Wood energy is critical for many communities in Sub-Saharan Africa as a way to cook food, clean water, and produce and sell charcoal as a source of income. On the other hand, the utilization of wood energy is responsible for 50% of forest degradation and 10-20% of forest destruction in the region.
For development practitioners working in Sub-Saharan Africa, the conflict between the need to utilize the resource and the need to protect the health of the ecosystems is obvious.
One question may weigh heavy on their minds, in particular: is there a way to transform the wood energy sector in a sustainable way to halt deforestation and land degradation? Can communities in Sub-Saharan Africa have their trees and burn them too?
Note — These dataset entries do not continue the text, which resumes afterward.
(** ** Lag 0 after averaging *)

Lemma intermediate_vector_set_lag0
  (tr : list (list vec3)) (q : list vec3) (s_inc : list R) (n : nat) :
  q <> [] -> (1 <= n)%nat -> frames tr n -> (1 <= length tr)%nat ->
  length s_inc = length tr -> 0 < squared_weight_sum s_inc ->
  exists m, intermediate_vector_set tr q s_inc = Returns m
            /\ shape m (length q) n
            /\ Forall (fun row => nth 0 row NonFinite = Fin C1) m.
Proof.
  intros Hq Hn Hf Htr Hs Hpos.
  destruct (intermediate_vector_set_returns tr q s_inc n) as [total [E [Sh Hnth]]];
    try assumption.
  { apply combine_nonempty; lia. }
  eexists. split; [exact E|].
  pose proof (divide_shape total (squared_weight_sum s_inc) _ _ Sh) as Sh'.
  split; [exact Sh'|].
  apply Forall_forall. intros row Hrow.
  destruct (In_nth _ _ [] Hrow) as [i [Hi <-]].
  destruct Sh' as [L' _]. rewrite L' in Hi.
  rewrite (divide_nth _ _ (length q) n) by (try assumption; lia).
  rewrite Hnth by (try assumption; lia).
  rewrite (atom_sum_lag0 tr q s_inc n) by assumption.
  now apply divide_by_itself.
Qed.

Lemma fold_fp_add_head (rs : list (list (fp C))) (r : list (fp C)) (x : R) :
  nth 0 r NonFinite = Fin (RtoC x) ->
  Forall (fun row => nth 0 row NonFinite = Fin C1) rs ->
  nth 0 (fold_left (zip_with fp_add) rs r) NonFinite = Fin (RtoC (x + INR (length rs))).
Proof.
  intros Hr Hrs. revert r x Hr.
  induction Hrs as [|y rs Hy _ IH]; intros r x Hr.
  - simpl. now rewrite Rplus_0_r.
  - cbn [fold_left length]. rewrite S_INR.
    rewrite (IH _ (x + 1)).
    + do 2 f_equal. ring.
    + destruct r as [|c r]; [discriminate|]. destruct y as [|d y]; [discriminate|].
      simpl in *. rewrite Hr, Hy. unfold fp_add, Cadd, RtoC, C1; simpl.
      do 2 f_equal. ring.
Qed.

Lemma np_average_lag0 (m : list (list (fp C))) :
  m <> [] -> Forall (fun row => nth 0 row NonFinite = Fin C1) m ->
  exists series, np_average m 0 = Returns series /\ nth 0 series NonFinite = Fin C1.
Proof.
  intros Hm F. destruct m as [|r rs]; [congruence|].
  inversion F as [|? ? Hr Hrs]; subst.
  unfold np_average. eexists. split; [reflexivity|].
  pose proof (fold_fp_add_head rs r 1 Hr Hrs) as H.
  destruct (fold_left (zip_with fp_add) rs r) as [|c cs]; [discriminate|].
  simpl in H. cbn [map nth length]. rewrite H.
  unfold fp_div_count. f_equal.
  assert (0 <= INR (length rs)) by apply pos_INR.
  unfold Cdiv_real, RtoC, C1. cbn [fst snd]. rewrite S_INR.
  f_equal; field; lra.
Qed.

Lemma Forall2_Forall_r {A B : Type} (P : B -> Prop) (l : list A) (m : list B) :
  Forall2 (fun _ y => P y) l m -> Forall P m.
Proof. induction 1; constructor; assumption. Qed.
At the Global Landscapes Forum, held in Paris in December alongside the UNFCCC COP 21 climate talks, a panel of experts discussed innovative plans to utilize sustainable wood energy as option for restoration.
When talking about the utilization of wood energy—or fuelwood and charcoal—rural and urban perspectives along the entire supply chain need to be taken into consideration. Why? Because, according to Mary Njenga, a Post-Doctoral Fellow with the World Agroforestry Center (ICRAF), “the way we convert wood into charcoal matters.”
According to Christina Seeberg-Elverfeldt, Policy Advisor, with the German Federal Ministry for Economic Cooperation and Development (BMZ), 50% of forest degradation and deforestation is a result of wood being extracted as an energy source in Sub-Sahara Africa. For ecosystems, it is a devastating development that needs to be challenged. For communities, it is a necessary part of daily life.
Fortunately, there are alternatives. Practical examples from Madagascar and Kenya were discussed by the panel as opportunities to provide communities with the wood energy they need without further degrading forests.
In the northern areas of Madagascar, a specific approach based on individual allocation of wood-energy afforestation plots to local households on degraded land in order to combat further degradation in nearby forested areas. In Kenya, an agroforestry project to grow trees on-farm is contributing to sustainable fuel wood supply for cooking, easing pressure on forest resources.
In both settings, wood energy consumption has been transformed into an opportunity to restore landscapes while also contributing to job creation and slowing deforestation.
The key to success seems to be a cross-sectorial approach along the entire value chain. Njenga, speaking from her years of practical experience, listed the following steps to transform current unsustainable fuel wood practices:
- Sustainable management of wood production
- Efficient wood to charcoal conversion technologies
- Effective transportation
- Improving marketing and partnership development
- Efficient consumption technologies
For example: planting trees on degraded land can restore landscapes while providing wood for charcoal production and therefore halting illegal logging and increasing deforestation. And fuel-efficient stoves use approximately 40% less fuel while yielding 20% of charcoal and reducing emission, as well as requiring less biomass.
But can the wood energy sector be transformed by a cookstove? Absolutely, as one part of the multi-faceted solution. There is a lot of potential to create a sustainable and efficient fuel wood supply chain—but enabling such a transformation does not only include farmers. It also requires involvement from investors, governmental law enforcement and regulations, innovative policy solutions, as well as monitoring and evaluation frameworks.
Ensuring long-term food security and domestic energy in Sub-Saharan Africa requires, “environmental safeguards for production landscapes,” as Mark van der Wal, Senior Ecologist with the International Union for the Conservation of Nature (IUCN) summarized.
We cannot burn our wood and keep it too. We need to work with communities and transform our sources of wood energy together if we are to ease pressure on forests in a sustainable way, for a sustainable future and from a holistic perspective.